## Task brief
Write out exactly what each line says, starting with the first line below and ending on the one with "unfold ExtranonceIter.checked_add.".

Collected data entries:

• • •

Lemma nth_view it n : ExtranonceIter.wf it -> 0 <= n < 2 ^ 64 ->
  let '(o, it') := ExtranonceIter.nth it n in
  (option_map Extranonce.counter o, ExtranonceIter.view it') = list_nth (ExtranonceIter.view it) (Z.to_nat n) /\
  ExtranonceIter.wf it' /\ ExtranonceIter.width it' = ExtranonceIter.width it.
Proof.
  intros Hwf Hn. destruct it as [[nx|] l w]; [|by unfold list_nth, ExtranonceIter.view; destruct (Z.to_nat n)].
  destruct Hwf as [Hl Hnx]. simpl in *. unfold ExtranonceIter.nth, list_nth. simpl.
  unfold ExtranonceIter.view at 2. simpl. rewrite drop_seqZ, Z2Nat.id by lia.
  unfold ExtranonceIter.checked_add.
  destruct (Z.ltb_spec (nx + n) (2 ^ 64)); simpl; [destruct (Z.leb_spec (nx + n) l); simpl|].
  - pose proof (next_item_view (ExtranonceIter.Mk (Some (nx + n)) l w)) as H'.
    simpl in H'. destruct H' as (He & Hwf' & Hw); [split; simpl; lia|].
    split; [|split; [exact Hwf'|exact Hw]].
    rewrite He. unfold ExtranonceIter.view. simpl. do 2 f_equal. lia.
  - split_and!; [|split; simpl; done|done]. by rewrite seqZ_nil by lia.
  - split_and!; [|split; simpl; done|done]. by rewrite seqZ_nil by lia.
Qed.

Lemma nth_back_view it n : ExtranonceIter.wf it -> 0 <= n < 2 ^ 64 ->
  let '(o, it') := ExtranonceIter.nth_back it n in
  (option_map Extranonce.counter o, ExtranonceIter.view it') = list_nth_back (ExtranonceIter.view it) (Z.to_nat n) /\
  ExtranonceIter.wf it' /\ ExtranonceIter.width it' = ExtranonceIter.width it.
Proof.
  intros Hwf Hn. destruct it as [[nx|] l w]; [|done].
  destruct Hwf as [Hl Hnx]. simpl in *. unfold ExtranonceIter.nth_back, list_nth_back. simpl.
  unfold ExtranonceIter.view at 2 3. simpl. rewrite length_seqZ.
  unfold ExtranonceIter.checked_sub.
  destruct (Z.leb_spec n l); simpl; [destruct (Z.leb_spec nx (l - n)); simpl|].
  - pose proof (next_back_view (ExtranonceIter.Mk (Some nx) (l - n) w)) as H'.
    simpl in H'. destruct H' as (He & Hwf' & Hw); [split; simpl; lia|].
    split; [|split; [exact Hwf'|exact Hw]].
    rewrite He. unfold ExtranonceIter.view. simpl. rewrite take_seqZ by lia. do 2 f_equal. lia.
  - split_and!; [|split; simpl; done|done].
    replace (Z.to_nat (l - nx + 1) - Z.to_nat n)%nat with 0%nat by lia. done.
  - split_and!; [|split; simpl; done|done].
    replace (Z.to_nat (l - nx + 1) - Z.to_nat n)%nat with 0%nat by lia. done.
Qed.

(** ** What extranonces promise *)

(** Bytes and extranonces are in bijection: [from_bytes] accepts exactly
    the slots of 1 to 32 bytes whose bytes left of the 8-byte counter are zero,
    writing the result back gives the same bytes, and every extranonce is
    recovered from its own bytes. *)
Theorem extranonce_bytes_roundtrip b :
  bytes b ->
  match Extranonce.from_bytes b with
  | Ok e => Extranonce.wf e /\ Extranonce.into_vec e = b
  | Err (InvalidWidth w) => w = length b /\ ~ (1 <= w <= 32)%nat
  | Err BeyondCounter => (8 < length b <= 32)%nat /\ Exists (fun x => x <> 0) (take (length b - 8) b)
  end /\
  (forall e, Extranonce.wf e -> Extranonce.from_bytes (Extranonce.into_vec e) = Ok e).
Proof.
  intros Hb. split; [|apply from_bytes_into_vec].
  destruct (Extranonce.from_bytes b) as [e|err] eqn:He; [by apply into_vec_from_bytes|].
  revert He. unfold Extranonce.from_bytes.
  destruct (decide (1 <= length b <= 32)%nat) as [Hl|Hl];
    [rewrite check_width_ok by done|rewrite check_width_err by done]; unfold res_bind, COUNTER_WIDTH.
  - destruct (existsb _ _) eqn:Hpad; [|discriminate]. intros [= <-].
    apply existsb_exists in Hpad as (x & Hin & Hx). split.
    + destruct (decide (8 < length b)%nat); [lia|].
      by replace (length b - 8)%nat with 0%nat in Hin by lia.
    + apply Exists_exists. exists x. split; [by apply list_elem_of_In|].
      by destruct (Z.eqb_spec x 0).
  - by intros [= <-].
Qed.

Lemma extranonce_bytes_roundtrip_witness :
  Extranonce.from_bytes [0; 0x12; 0x34] = Ok (Extranonce.Mk 0x1234 3) /\
  (match Extranonce.from_bytes [0; 0x12; 0x34] with
   | Ok e => Extranonce.wf e /\ Extranonce.into_vec e = [0; 0x12; 0x34]
   | Err (InvalidWidth w) => w = 3%nat /\ ~ (1 <= w <= 32)%nat
   | Err BeyondCounter => (8 < 3 <= 32)%nat /\ Exists (fun x => x <> 0) (take (3 - 8) [0; 0x12; 0x34])
   end /\
   (forall e, Extranonce.wf e -> Extranonce.from_bytes (Extranonce.into_vec e) = Ok e)).
Proof.
  split; [vm_compute; reflexivity|]. apply (extranonce_bytes_roundtrip [0; 0x12; 0x34]).
  repeat constructor; vm_compute; discriminate.
Defined.

Lemma split_spec r n :
  ExtranonceRange.wf r -> 0 <= n < 2 ^ 64 ->
  match ExtranonceRange.split r n with
  | Some parts =>
      Z.of_nat (length parts) = n /\
      mjoin (map ExtranonceRange.elems parts) = ExtranonceRange.elems r /\
      Forall ExtranonceRange.wf parts /\
      Forall (fun p => ExtranonceRange.width p = ExtranonceRange.width r /\
        (ExtranonceRange.len p = ExtranonceRange.len r / n \/
         ExtranonceRange.len p = ExtranonceRange.len r / n + 1)) parts
  | None => n = 0 \/ ExtranonceRange.len r < n
  end.
Proof.
  intros Hwf Hn. unfold ExtranonceRange.split.
  destruct (Z.eqb_spec n 0) as [|Hn0]; simpl; [by left|].
  destruct (Z.ltb_spec (ExtranonceRange.len r) n); [by right|].
  pose proof (range_len_pos r Hwf) as Hlen. destruct Hwf as (Hw & Hf & Hmax).
  pose proof (max_counter_range (ExtranonceRange.width r) ltac:(lia)) as Hm.
  set (L := ExtranonceRange.len r) in *.
  assert (Hbase : 0 < L / n) by (apply Z.div_str_pos; lia).
  pose proof (Z.mod_pos_bound L n ltac:(lia)) as Hextra.
  pose proof (Z.div_mod L n Hn0) as Hdiv.
  destruct (split_loop_spec (L / n) (L mod n) (ExtranonceRange.width r) Hbase
              (Z.to_nat n) 0 (ExtranonceRange.first r)) as (Hl & Hj & Hall);
    [lia|lia|rewrite total_all by lia; unfold L, ExtranonceRange.len in *; lia|].
  rewrite total_all in Hj, Hall by lia.
  split_and!.
  - rewrite Hl. lia.
  - rewrite Hj. unfold ExtranonceRange.elems. f_equal. fold L. lia.
  - eapply Forall_impl; [exact Hall|]. simpl. intros p (Hpw & Hpf & Hpl & _).
    unfold ExtranonceRange.wf. rewrite Hpw. unfold L, ExtranonceRange.len in *. split_and!; lia.
  - eapply Forall_impl; [exact Hall|]. simpl. intros p (Hpw & _ & _ & Hpl). done.
Qed.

• • •

## Your solution
Lemma nth_view it n : ExtranonceIter.wf it -> 0 <= n < 2 ^ 64 ->
  let '(o, it') := ExtranonceIter.nth it n in
  (option_map Extranonce.counter o, ExtranonceIter.view it') = list_nth (ExtranonceIter.view it) (Z.to_nat n) /\
  ExtranonceIter.wf it' /\ ExtranonceIter.width it' = ExtranonceIter.width it.
Proof.
  intros Hwf Hn. destruct it as [[nx|] l w]; [|by unfold list_nth, ExtranonceIter.view; destruct (Z.to_nat n)].
  destruct Hwf as [Hl Hnx]. simpl in *. unfold ExtranonceIter.nth, list_nth. simpl.
  unfold ExtranonceIter.view at 2. simpl. rewrite drop_seqZ, Z2Nat.id by lia.
  unfold ExtranonceIter.checked_add.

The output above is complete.